Remember the last hope for a moderate and secular non-Assadist Syria? Behold:
“…Melhem was the military commander of Jaysh al-Tawheed, the largest rebel faction in the region, with some 3,000 fighters. He boasts now, not of fighting government forces, but of ridding the region from the Islamic State group in 2015 and al-Qaida-linked fighters a year earlier.
“Jaysh al-Tawheed was created with the goal of fighting Daesh and we kicked them out of our area,” Melhem said, using an Arabic term for IS.

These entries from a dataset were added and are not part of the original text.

(** X18. One element that is not a dict fails the whole parse, wherever
    it stands: either an earlier message already raised, and that is the
    exception, or the exception is the [AttributeError] of [msg.get]. *)
Theorem malformed_message_fails (l1 l2 : list pyval) (v : pyval) :
  (∀ d, v ≠ PDict d) →
  ∃ e, parse_input_messages (l1 ++ v :: l2) = Raise e
       ∧ (parse_input_messages l1 = Raise e
          ∨ (∃ m1, parse_input_messages l1 = Ok m1)
            ∧ e = Exn "AttributeError"
                      ("'" +:+ type_name v +:+ "' object has no attribute 'get'")).
Proof.
  intros H. rewrite parse_app, parse_cons.
  destruct (parse_input_messages l1) as [m1 | e]; cbn.
  - destruct v; try (eexists; split; [reflexivity |]; right; by eauto).
    by destruct (H d).
  - exists e. auto.
Qed.

(** X19. The messages are parsed one by one and in order: the parse of
    a concatenation is the concatenation of the parses, raising what the
    first failing part raises; and the result is never longer than the
    input. *)
Theorem parse_in_order (l1 l2 : list pyval) :
  parse_input_messages (l1 ++ l2) =
    match parse_input_messages l1, parse_input_messages l2 with
    | Ok m1, Ok m2 => Ok (m1 ++ m2)
    | Raise e, _ | Ok _, Raise e => Raise e
    end
  ∧ ∀ messages, parse_input_messages (l1 ++ l2) = Ok messages →
      (length messages ≤ length l1 + length l2)%nat.
Proof.
  split.
  - rewrite parse_app.
    destruct (parse_input_messages l1) as [m1 | e]; [| done]. cbn.
    by destruct (parse_input_messages l2).
  - intros messages H. apply parse_length in H. by rewrite length_app in H.
Qed.

End Parse.

(** A sample of the four constructors, to run the parser on concrete
    messages: they accept a string content (for a tool message also
    string ids, for an AI message no tool call) and reject anything
    else. *)
Definition validation_error : exn := Exn "ValidationError" "".

Definition human (content : pyval) : exc message :=
  match content with
  | PStr s => Ok (HumanMessage s)
  | _ => Raise validation_error
  end.

Definition system (content : pyval) : exc message :=
  match content with
  | PStr s => Ok (SystemMessage s)
  | _ => Raise validation_error
  end.

Definition ai (content tool_calls : pyval) : exc message :=
  match content, tool_calls with
  | PStr s, PList [] => Ok (AIMessage s [])
  | _, _ => Raise validation_error
  end.

Definition tool (content tool_call_id name : pyval) : exc message :=
  match content, tool_call_id, name with
  | PStr s, PStr i, PStr n => Ok (ToolMessage s i n)
  | _, _, _ => Raise validation_error
  end.

Definition user_message : gmap string pyval :=
  {[ "role" := PStr "user"; "content" := PStr "hi" ]}.

Definition human_message : pyval :=
  PDict {[ "type" := PStr "human"; "content" := PStr "hello" ]}.

Lemma user_unknown (s : string) :
  s ∈ known_types → msg_type user_message ≠ PStr s.
Proof.
  unfold known_types. rewrite !elem_of_cons, elem_of_nil.
  intros [-> | [-> | [-> | [-> | []]]]]; by vm_compute.
Qed.

Lemma unknown_type_skipped_witness :
  parse_input_messages human ai tool system
      ([human_message] ++ PDict user_message :: [human_message]) =
    parse_input_messages human ai tool system ([human_message] ++ [human_message])
  ∧ parse_input_messages human ai tool system
      ([human_message] ++ PDict user_message :: [human_message]) =
    Ok [HumanMessage "hello"; HumanMessage "hello"].
Proof.
  split.
  - exact (unknown_type_skipped human ai tool system
             [human_message] [human_message] user_message user_unknown).
  - by vm_compute.
Defined.

Lemma malformed_message_fails_witness :
  ∃ e, parse_input_messages human ai tool system
         ([human_message] ++ PStr "hello" :: []) = Raise e
       ∧ (parse_input_messages human ai tool system [human_message] = Raise e
          ∨ (∃ m1, parse_input_messages human ai tool system [human_message] = Ok m1)
            ∧ e = Exn "AttributeError" "'str' object has no attribute 'get'").
Proof.
  apply (malformed_message_fails human ai tool system
           [human_message] [] (PStr "hello")).
  intros d. discriminate.
Defined.

End ViewsStreamSpec.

He said that since the rise of IS, his group started having contacts with Syria’s Military Intelligence Directorate and this continued until last year, when the de-escalation deal was reached.”
A happy ending for the Southern Front. Now they get to finally fulfill their dream of serving bābā Bashār by throwing themselves at entrenched Jaysh Khālid ibn al-Walīd positions in the Yarmūk basin.
Source: “Under Assad’s grip, uneasy co-existence with Syria ex-rebels”
loyalties are tricky. The question now is, do you suspect he has changed his tune because of the realities or always held these feelings? And in some ways was a double agent. Is this the “defeated” perspective? I imagine that returning to Assads rule was always closer in their minds than the idea of being truly independent of him. Comfort in he devil you know?
Southern front is and always was a farce. Except few groups most of them were either double agents or infilitrated by the regime. And couldent move a finger even if they wished because of the MOC in Amman.
Response is below, evidently I forgot to click “reply”.
Probably still better than all those “moderate” barrel bombings, chemical attacks, and torture.
As oppose what Kevin? Those 500/1000/2000 freedom bombs, white phosphorous, depleted uranium and black sites?